Transcribe only part of the material below: the lines from the one containing "Fixpoint parseLOAItems (l" through the one containing "Definition parseLOAList (array", inclusive, exactly as written.
---------- Records shown ----------
(* ===== verification/Host.v ===== *)
(** * The EuroScope host interface

    The types the plugin consumes from EuroScopePlugIn.h: flight-plan
    states, coordination states and types, tag colours, and snapshots of the
    [CFlightPlan], [CRadarTarget] and [CController] objects, and the two
    enumerations the code walks with [for] loops (the controller roster and
    the extracted route).  The header is
    not part of the repository: these definitions follow the spec (sections
    3 and 6).  A snapshot record holds what the accessors the code calls
    return during one handler call. *)

From stdpp Require Import base strings list.
From Stdlib Require Import ZArith String.
From S2P Require Import Prelude.

Module Host.

(** [FLIGHT_PLAN_STATE_*]. *)
Inductive FlightPlanState :=
| FLIGHT_PLAN_STATE_NON_CONCERNED
| FLIGHT_PLAN_STATE_NOTIFIED
| FLIGHT_PLAN_STATE_COORDINATED
| FLIGHT_PLAN_STATE_TRANSFER_TO_ME_INITIATED
| FLIGHT_PLAN_STATE_TRANSFER_FROM_ME_INITIATED
| FLIGHT_PLAN_STATE_ASSUMED
| FLIGHT_PLAN_STATE_REDUNDANT.

#[export] Instance FlightPlanState_eq_dec : EqDecision FlightPlanState.
Proof. solve_decision. Defined.

(** [COORDINATION_STATE_*]; an [int] field of [CoordinationInfo] starts at
    0, which is [COORDINATION_STATE_NONE]. *)
Inductive CoordinationState :=
| COORDINATION_STATE_NONE
| COORDINATION_STATE_REQUESTED_BY_ME
| COORDINATION_STATE_REQUESTED_BY_OTHER
| COORDINATION_STATE_ACCEPTED
| COORDINATION_STATE_REFUSED
| COORDINATION_STATE_MANUAL_ACCEPTED.

#[export] Instance CoordinationState_eq_dec : EqDecision CoordinationState.
Proof. solve_decision. Defined.

(** The [coordinationType] argument of [OnFlightPlanCoordinationStateChange]. *)
Inductive CoordinationType :=
| TAG_ITEM_TYPE_COPN_COPX_ALTITUDE
| TAG_ITEM_TYPE_COPN_COPX_NAME
| TAG_ITEM_TYPE_OTHER_COORDINATION.

(** [TAG_COLOR_*] values a renderer writes to [*pColorCode]. *)
Inductive TagColor :=
| TAG_COLOR_ONGOING_REQUEST_FROM_ME
| TAG_COLOR_ONGOING_REQUEST_TO_ME
| TAG_COLOR_ONGOING_REQUEST_ACCEPTED
| TAG_COLOR_ONGOING_REQUEST_REFUSED.

#[export] Instance TagColor_eq_dec : EqDecision TagColor.
Proof. solve_decision. Defined.

(** A [CFlightPlan] as its accessors return it. *)
Record FlightPlan := mkFlightPlan {
  fp_IsValid : bool;
  fp_GetCallsign : string;
  fp_GetState : FlightPlanState;
  fp_GetPlanType : string;                     (* GetFlightPlanData().GetPlanType() *)
  fp_GetOrigin : string;                       (* GetFlightPlanData().GetOrigin() *)
  fp_GetDestination : string;                  (* GetFlightPlanData().GetDestination() *)
  fp_GetClearedAltitude : Z;
  fp_GetFinalAltitude : Z;
  fp_GetExtractedRoute : list string;          (* GetPointName(i), i < GetPointsNumber() *)
  fp_GetTrackingControllerId : string;
  fp_GetExitCoordinationAltitude : Z;
  fp_GetExitCoordinationAltitudeState : CoordinationState;
  fp_GetExitCoordinationPointName : string;
  fp_GetExitCoordinationNameState : CoordinationState
}.

(** A [CRadarTarget]: its validity and that of its correlated flight plan. *)
Record RadarTarget := mkRadarTarget {
  rt_IsValid : bool;
  rt_CorrelatedIsValid : bool
}.

(** A [CController] of the roster [ControllerSelectFirst]/[ControllerSelectNext]. *)
Record Controller := mkController {
  ctr_GetCallsign : string;
  ctr_GetPositionId : string
}.

(** The host's roster walk (spec 6, "enumerable active sessions"):
    [ControllerSelectFirst()] and [ControllerSelectNext(c)] return a
    [CController] handle designating a session of the host's roster, and
    [IsValid()] fails past its end.  A handle is its position in the
    roster; an invalid handle reads as an empty controller. *)
Definition ControllerSelectFirst : nat := 0.

Definition ControllerSelectNext (c : nat) : nat := S c.

Definition ctr_IsValid (roster : list Controller) (c : nat) : bool :=
  bool_decide (c < List.length roster)%nat.

Definition ctr_at (roster : list Controller) (c : nat) : Controller :=
  default (mkController "" "") (roster !! c).

(** [CFlightPlanExtractedRoute]: [GetPointsNumber()] and [GetPointName(i)].
    [route_of_points] is the route whose points a [FlightPlan] snapshot
    lists in [fp_GetExtractedRoute]. *)
Record ExtractedRoute := mkExtractedRoute {
  GetPointsNumber : Z;
  GetPointName : Z -> string
}.

Definition route_of_points (pts : list string) : ExtractedRoute :=
  mkExtractedRoute (Z.of_nat (List.length pts)) (fun i => default "" (pts !! Z.to_nat i)).

End Host.
(** ** [parseLOAList] *)

(** The body of the loop of [parseLOAList]: one [LOAEntry], the airport
    lists split by [processAirportList] when they are present. *)
Definition parseLOAEntry (item : json) : except LOAEntry :=
  let d := default_LOAEntry in
  origins <- opt_field item "origins" get_string_vector (originAirports d) ;;
  dests <- opt_field item "destinations" get_string_vector (destinationAirports d) ;;
  wps <- opt_field item "waypoints" get_string_vector (waypoints d) ;;
  nexts <- opt_field item "nextSectors" get_string_vector (nextSectors d) ;;
  cop <- opt_field item "copText" get_string (copText d) ;;
  req <- opt_field item "requireNextSectorOnline" get_bool (requireNextSectorOnline d) ;;
  x <- opt_field item "xfl" get_int (xfl d) ;;
  minalt <- opt_field item "minAltitudeFt" get_int (minAltitudeFt d) ;;
  let osplit :=
    if contains item "origins"
    then processAirportList origins (originAirportSet d) (originAirportPrefixes d)
    else (originAirportSet d, originAirportPrefixes d) in
  let dsplit :=
    if contains item "destinations"
    then processAirportList dests (destinationAirportSet d) (destinationAirportPrefixes d)
    else (destinationAirportSet d, destinationAirportPrefixes d) in
  inr {| sectors := sectors d; waypoints := wps; originAirports := origins;
         destinationAirports := dests; nextSectors := nexts; xfl := x; copText := cop;
         requireNextSectorOnline := req; minAltitudeFt := minalt;
         originAirportSet := osplit.1; originAirportPrefixes := osplit.2;
         destinationAirportSet := dsplit.1; destinationAirportPrefixes := dsplit.2 |}.

Fixpoint parseLOAItems (l : list json) : except (list LOAEntry) :=
  match l with
  | [] => inr []
  | item :: l' => e <- parseLOAEntry item ;; es <- parseLOAItems l' ;; inr (e :: es)
  end.

(** [parseLOAList(array, isFallback)]: [isFallback] is not read. *)
Definition parseLOAList (array : json) : except (list LOAEntry) := parseLOAItems (items array).

(** ** Writing a rule back as JSON

    The document a rule would be loaded from: one key per field the loader
    reads.  The loader has no writer; this is the reference against which
    the parser's round trip is stated. *)
Definition encode_strings (l : list string) : json := JArray (map JString l).

Definition encode_LOAEntry (e : LOAEntry) : json :=
  JObject [("origins", encode_strings (originAirports e));
           ("destinations", encode_strings (destinationAirports e));
           ("waypoints", encode_strings (waypoints e));
           ("nextSectors", encode_strings (nextSectors e));
           ("copText", JString (copText e));
           ("requireNextSectorOnline", JBool (requireNextSectorOnline e));
           ("xfl", JNumber (xfl e));
           ("minAltitudeFt", JNumber (minAltitudeFt e))].

(** ** [LoadLOAsFromJSON] *)

(** What [std::ifstream] and [inFile >> config] produce. *)
Inductive ConfigFile :=
| FileMissing
| FileUnparsable (what : string)
| FileJson (config : json).

(** The messages of [DisplayUserMessage]. *)
Inductive UserMessage :=
| MsgJsonLoadError (filePath : string)
| MsgJsonParseError (what : string)
| MsgLoadSuccess (sector : string).

Inductive LoadOutcome :=
| LoadSkipped
| LoadOpenFailed
| LoadParseFailed
| LoadThrew (e : json_error)
| LoadSucceeded.

Record LoaderState := mkLoaderState {
  loadedSector : string;
  store : RuleStore
}.

(** [basePath]: the directory of the DLL path, or ["."]. *)
Fixpoint last_slash (s : string) (i : nat) (acc : option nat) : option nat :=
  match s with
  | EmptyString => acc
  | String c s' =>
      let acc' := if (Ascii.eqb c "\"%char || Ascii.eqb c "/"%char) then Some i else acc in
      last_slash s' (S i) acc'
  end.

Definition base_path (dllPath : string) : string :=
  match last_slash dllPath 0%nat None with
  | Some k => substring 0 k dllPath
  | None => "."
  end.

Definition config_path (dllPath mySector : string) : string :=
  base_path dllPath +:+ "\loa_configs_json\" +:+ mySector +:+ ".json".

(** The five assignments of lines 146-150, in order; an exception stops
    them with the vectors assigned so far. *)
Definition category_keys : list (string * LoaCategory) :=
  [("destinationLoas", DestinationLoas); ("departureLoas", DepartureLoas);
   ("lorArrivals", LorArrivals); ("lorDepartures", LorDepartures);
   ("fallbackLoas", FallbackLoas)].
Lemma MatchLoaEntry_idempotent_witness :
  let st := mkRuleStore (mkRuleSet [] [] [] [] [default_LOAEntry]) 0 in
  let fp := mkFlightPlan true "BAW1" FLIGHT_PLAN_STATE_ASSUMED "I" "EGLL" "KJFK" 16000 35000
              ["LENDY"] "LON_S" 0 COORDINATION_STATE_NONE "" COORDINATION_STATE_NONE in
  guards_pass fp /\ cached_match "BAW1" (to_DWORD 1000) (mkMatchCache ∅ ∅) = None /\
  0 <= to_DWORD 4000 - to_DWORD 1000 < 5000 /\
  (let '(r1, rc1, mc1) := MatchLoaEntry st fp ∅ 1000 (mkRouteCache ∅ ∅) (mkMatchCache ∅ ∅) in
   MatchLoaEntry st fp ∅ 4000 rc1 mc1 = (r1, rc1, mc1)).
Proof.
  assert (Hg : guards_pass (mkFlightPlan true "BAW1" FLIGHT_PLAN_STATE_ASSUMED "I" "EGLL" "KJFK" 16000 35000
              ["LENDY"] "LON_S" 0 COORDINATION_STATE_NONE "" COORDINATION_STATE_NONE)) by (split_and!; reflexivity).
  assert (Hw : 0 <= to_DWORD 4000 - to_DWORD 1000 < 5000)
    by (rewrite !to_DWORD_small by (unfold DWORD_MAX_P1; lia); lia).
  split; [exact Hg|]. split; [reflexivity|]. split; [exact Hw|].
  exact (MatchLoaEntry_idempotent (mkRuleStore (mkRuleSet [] [] [] [] [default_LOAEntry]) 0) _ ∅ 1000 4000
           (mkRouteCache ∅ ∅) (mkMatchCache ∅ ∅) Hg eq_refl Hw).
Defined.

(** C22: the cache is keyed on the tick truncated to 32 bits: an answer
    stored at tick [t] and not refreshed since is served again at tick
    [t + 2^32] (49.7 days later), whatever the rule set and the online
    controllers are by then. *)
Theorem MatchLoaEntry_dword_alias st st' fp online online' t rc mc :
  guards_pass fp -> cached_match (fp_GetCallsign fp) (to_DWORD t) mc = None ->
  let '(r1, rc1, mc1) := MatchLoaEntry st fp online t rc mc in
  MatchLoaEntry st' fp online' (t + DWORD_MAX_P1) rc1 mc1 = (r1, rc1, mc1).
Proof.
  intros Hg Hmiss. apply MatchLoaEntry_replay; try done.
  unfold to_DWORD. rewrite Z.add_mod, Z.mod_same, Z.add_0_r, Z.mod_mod by (unfold DWORD_MAX_P1; lia).
  lia.
Qed.

Lemma MatchLoaEntry_dword_alias_witness :
  let fp := mkFlightPlan true "BAW1" FLIGHT_PLAN_STATE_ASSUMED "I" "EGLL" "KJFK" 16000 35000
              ["LENDY"] "LON_S" 0 COORDINATION_STATE_NONE "" COORDINATION_STATE_NONE in
  guards_pass fp /\ cached_match "BAW1" (to_DWORD 1000) (mkMatchCache ∅ ∅) = None /\
  (let '(r1, rc1, mc1) := MatchLoaEntry (mkRuleStore empty_RuleSet 0) fp ∅ 1000 (mkRouteCache ∅ ∅) (mkMatchCache ∅ ∅) in
   MatchLoaEntry (mkRuleStore (mkRuleSet [] [] [] [] [default_LOAEntry]) 1) fp ∅ (1000 + DWORD_MAX_P1) rc1 mc1
   = (r1, rc1, mc1)).
Proof.
  assert (Hg : guards_pass (mkFlightPlan true "BAW1" FLIGHT_PLAN_STATE_ASSUMED "I" "EGLL" "KJFK" 16000 35000
              ["LENDY"] "LON_S" 0 COORDINATION_STATE_NONE "" COORDINATION_STATE_NONE)) by (split_and!; reflexivity).
  split_and!; [exact Hg|reflexivity|].
  exact (MatchLoaEntry_dword_alias _ (mkRuleStore (mkRuleSet [] [] [] [] [default_LOAEntry]) 1) _ ∅ ∅ 1000
           (mkRouteCache ∅ ∅) (mkMatchCache ∅ ∅) Hg eq_refl).
Defined.

(** C6: priority (spec 8): on a cache miss, when an entry of category [c]
    at index [i] is accepted, the selected rule is that entry, an earlier
    entry of [c], or an entry of a category scanned before [c]. *)
Theorem MatchLoaEntry_priority st fp online tick rc mc c i e :
  ruleset_wf (rules st) -> guards_pass fp ->
  cached_match (fp_GetCallsign fp) (to_DWORD tick) mc = None ->
  category_entries (rules st) c !! i = Some e ->
  Spec.category_ok c (flight_context fp online (GetCachedRoutePoints fp tick rc).1) e ->
  exists ref, (MatchLoaEntry st fp online tick rc mc).1.1 = Some ref /\
    ((ref_category ref = c /\ (ref_index ref <= i)%nat) \/
     (Spec.category_rank (ref_category ref) < Spec.category_rank c)%nat).
Proof.
  intros Hwf Hg Hmiss He Hok. rewrite (MatchLoaEntry_miss _ _ _ _ _ _ Hg Hmiss). simpl.
  pose proof (engine_scan_governs st fp online (GetCachedRoutePoints fp tick rc).1 Hwf) as Hgov.
  destruct (engine_scan _ _ _ _) as [ref|]; simpl in Hgov; [|exfalso; by eapply Hgov].
  exists ref. split; [done|]. destruct Hgov as [_ Hfirst]. unfold ref_pos in Hfirst.
  destruct (Nat.lt_trichotomy (Spec.category_rank (ref_category ref)) (Spec.category_rank c))
    as [Hlt|[Heq|Hgt]]; [by right| |].
  - apply category_rank_inj in Heq. left. split; [done|].
    destruct (Nat.le_gt_cases (ref_index ref) i) as [|Hgt]; [done|].
    exfalso. apply (Hfirst c i e); [right; split; [congruence|done]|done|done].
  - exfalso. apply (Hfirst c i e); [by left|done|done].
Qed.

Lemma MatchLoaEntry_priority_witness :
  let e1 := default_LOAEntry in
  let st := mkRuleStore (mkRuleSet [e1; e1] [] [] [] []) 0 in
  let fp := mkFlightPlan true "BAW1" FLIGHT_PLAN_STATE_ASSUMED "I" "EGLL" "KJFK" 16000 35000
              ["LENDY"] "LON_S" 0 COORDINATION_STATE_NONE "" COORDINATION_STATE_NONE in
  ruleset_wf (rules st) /\ guards_pass fp /\ cached_match "BAW1" (to_DWORD 7) (mkMatchCache ∅ ∅) = None /\
  category_entries (rules st) DestinationLoas !! 1%nat = Some e1 /\
  Spec.category_ok DestinationLoas (flight_context fp ∅ (GetCachedRoutePoints fp 7 (mkRouteCache ∅ ∅)).1) e1 /\
  exists ref, (MatchLoaEntry st fp ∅ 7 (mkRouteCache ∅ ∅) (mkMatchCache ∅ ∅)).1.1 = Some ref /\
    ((ref_category ref = DestinationLoas /\ (ref_index ref <= 1)%nat) \/
     (Spec.category_rank (ref_category ref) < Spec.category_rank DestinationLoas)%nat).
Proof.
  assert (Hwf : ruleset_wf (mkRuleSet [default_LOAEntry; default_LOAEntry] [] [] [] [])).
  { intros [] e He; simpl in He; try by apply elem_of_nil in He.
    repeat (apply elem_of_cons in He as [->|He]; [split; reflexivity|]). by apply elem_of_nil in He. }
  assert (Hg : guards_pass (mkFlightPlan true "BAW1" FLIGHT_PLAN_STATE_ASSUMED "I" "EGLL" "KJFK" 16000 35000
              ["LENDY"] "LON_S" 0 COORDINATION_STATE_NONE "" COORDINATION_STATE_NONE)) by (split_and!; reflexivity).
  assert (Hok : Spec.category_ok DestinationLoas (flight_context (mkFlightPlan true "BAW1" FLIGHT_PLAN_STATE_ASSUMED
     "I" "EGLL" "KJFK" 16000 35000 ["LENDY"] "LON_S" 0 COORDINATION_STATE_NONE "" COORDINATION_STATE_NONE) ∅
     (GetCachedRoutePoints (mkFlightPlan true "BAW1" FLIGHT_PLAN_STATE_ASSUMED "I" "EGLL" "KJFK" 16000 35000
              ["LENDY"] "LON_S" 0 COORDINATION_STATE_NONE "" COORDINATION_STATE_NONE) 7 (mkRouteCache ∅ ∅)).1)
     default_LOAEntry).
  { apply (matchIn_accepts_spec (flight_context _ _ _)); [split; reflexivity|reflexivity]. }
  split; [exact Hwf|]. split; [exact Hg|]. split; [reflexivity|]. split; [reflexivity|]. split; [exact Hok|].
  exact (MatchLoaEntry_priority (mkRuleStore (mkRuleSet [default_LOAEntry; default_LOAEntry] [] [] [] []) 0)
           _ ∅ 7 (mkRouteCache ∅ ∅) (mkMatchCache ∅ ∅) DestinationLoas 1 default_LOAEntry Hwf Hg eq_refl eq_refl Hok).
Defined.

(** waypoint matching (spec 8): an entry's waypoints pass exactly
    when each of them equals some route point after lowering both, so an
    empty waypoint list always passes. *)
Theorem wpMatch_case_insensitive route wps :
  wpMatch route wps = true <-> forall wp, wp ∈ wps -> exists r, r ∈ route /\ lower r = lower wp.
Proof.
  rewrite wpMatch_spec. unfold Spec.waypoints_ok, ieq. setoid_rewrite EqualsIgnoreCase_lower. done.
Qed.

(** the fallback loop reads only the altitude threshold, the
    destination airports and the waypoints of an entry: two fallback
    entries that agree on those are accepted alike, whatever their origin
    lists, next sectors and online requirement (spec 8). *)
Theorem fallback_accepts_ignores_gates cleared destination route e1 e2 :
  minAltitudeFt e1 = minAltitudeFt e2 -> waypoints e1 = waypoints e2 ->
  destinationAirports e1 = destinationAirports e2 ->
  destinationAirportSet e1 = destinationAirportSet e2 ->
  destinationAirportPrefixes e1 = destinationAirportPrefixes e2 ->
  fallback_accepts cleared destination route e1 = fallback_accepts cleared destination route e2.
Proof. intros Hm Hw Hd Hs Hp. unfold fallback_accepts. by rewrite Hm, Hw, Hd, Hs, Hp. Qed.

Lemma fallback_accepts_ignores_gates_witness :
  let gated := {| sectors := []; waypoints := []; originAirports := ["EDDF"]; destinationAirports := [];
                  nextSectors := ["LON_N"]; xfl := 0; copText := "COPX"; requireNextSectorOnline := true;
                  minAltitudeFt := 24500; originAirportSet := {[ "EDDF" ]}; originAirportPrefixes := [];
                  destinationAirportSet := ∅; destinationAirportPrefixes := [] |} in
  let plain := {| sectors := []; waypoints := []; originAirports := []; destinationAirports := [];
                  nextSectors := []; xfl := 0; copText := "COPX"; requireNextSectorOnline := false;
                  minAltitudeFt := 24500; originAirportSet := ∅; originAirportPrefixes := [];
                  destinationAirportSet := ∅; destinationAirportPrefixes := [] |} in
  fallback_accepts 25000 "KJFK" ["DVR"] gated = fallback_accepts 25000 "KJFK" ["DVR"] plain /\
  fallback_accepts 25000 "KJFK" ["DVR"] gated = true.
Proof.
  split; [|reflexivity].
  apply fallback_accepts_ignores_gates; reflexivity.
Defined.

(** the fallback scenario of spec 8: with the single fallback rule
    {minAltitudeFt: 24500, waypoints: []}, a flight cleared to 23000 ft
    gets no rule and one cleared to 25000 ft gets the fallback rule (the
    empty waypoint list passes). *)
Theorem MatchLoaEntry_fallback_threshold :
  let st := mkRuleStore (mkRuleSet [] [] [] [] [fl245_fallback]) 0 in
  (MatchLoaEntry st (cleared_flight 23000) ∅ 1000 (mkRouteCache ∅ ∅) (mkMatchCache ∅ ∅)).1.1 = None /\
  (MatchLoaEntry st (cleared_flight 25000) ∅ 1000 (mkRouteCache ∅ ∅) (mkMatchCache ∅ ∅)).1.1 =
    Some (mkLoaRef 0 FallbackLoas 0).
Proof. split; vm_compute; reflexivity. Qed.

(** C12: after a flight plan turns non-concerned or redundant, the next
    match for its callsign is cold (spec 8): whatever was cached, it
    re-extracts the route and returns the governing rule for it. *)
Theorem MatchLoaEntry_after_cleanup st fp fp' online tick rc mc :
  ruleset_wf (rules st) -> fp_IsValid fp = true -> IsLOARelevantState (fp_GetState fp) = false ->
  guards_pass fp' -> fp_GetCallsign fp' = fp_GetCallsign fp ->
  let '(rc1, mc1) := OnFlightPlanStateChange fp rc mc in
  Spec.governs (rules st) (flight_context fp' online (fp_GetExtractedRoute fp'))
    (ref_pos <$> (MatchLoaEntry st fp' online tick rc1 mc1).1.1).
Proof.
  intros Hwf Hv Hrel Hg Hcs. unfold OnFlightPlanStateChange. rewrite Hv. simpl.
  destruct (fp_GetState fp) eqn:Hs; try discriminate; simpl;
    (rewrite MatchLoaEntry_miss;
     [unfold GetCachedRoutePoints; rewrite Hcs; simpl; rewrite lookup_delete_eq; simpl;
      by apply engine_scan_governs
     |done
     |unfold cached_match; simpl; rewrite Hcs, lookup_delete_eq; by destruct (_ !! _); [case_match|]]).
Qed.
----------
**Solution to this task**
Fixpoint parseLOAItems (l : list json) : except (list LOAEntry) :=
  match l with
  | [] => inr []
  | item :: l' => e <- parseLOAEntry item ;; es <- parseLOAItems l' ;; inr (e :: es)
  end.

(** [parseLOAList(array, isFallback)]: [isFallback] is not read. *)
Definition parseLOAList (array : json) : except (list LOAEntry) := parseLOAItems (items array).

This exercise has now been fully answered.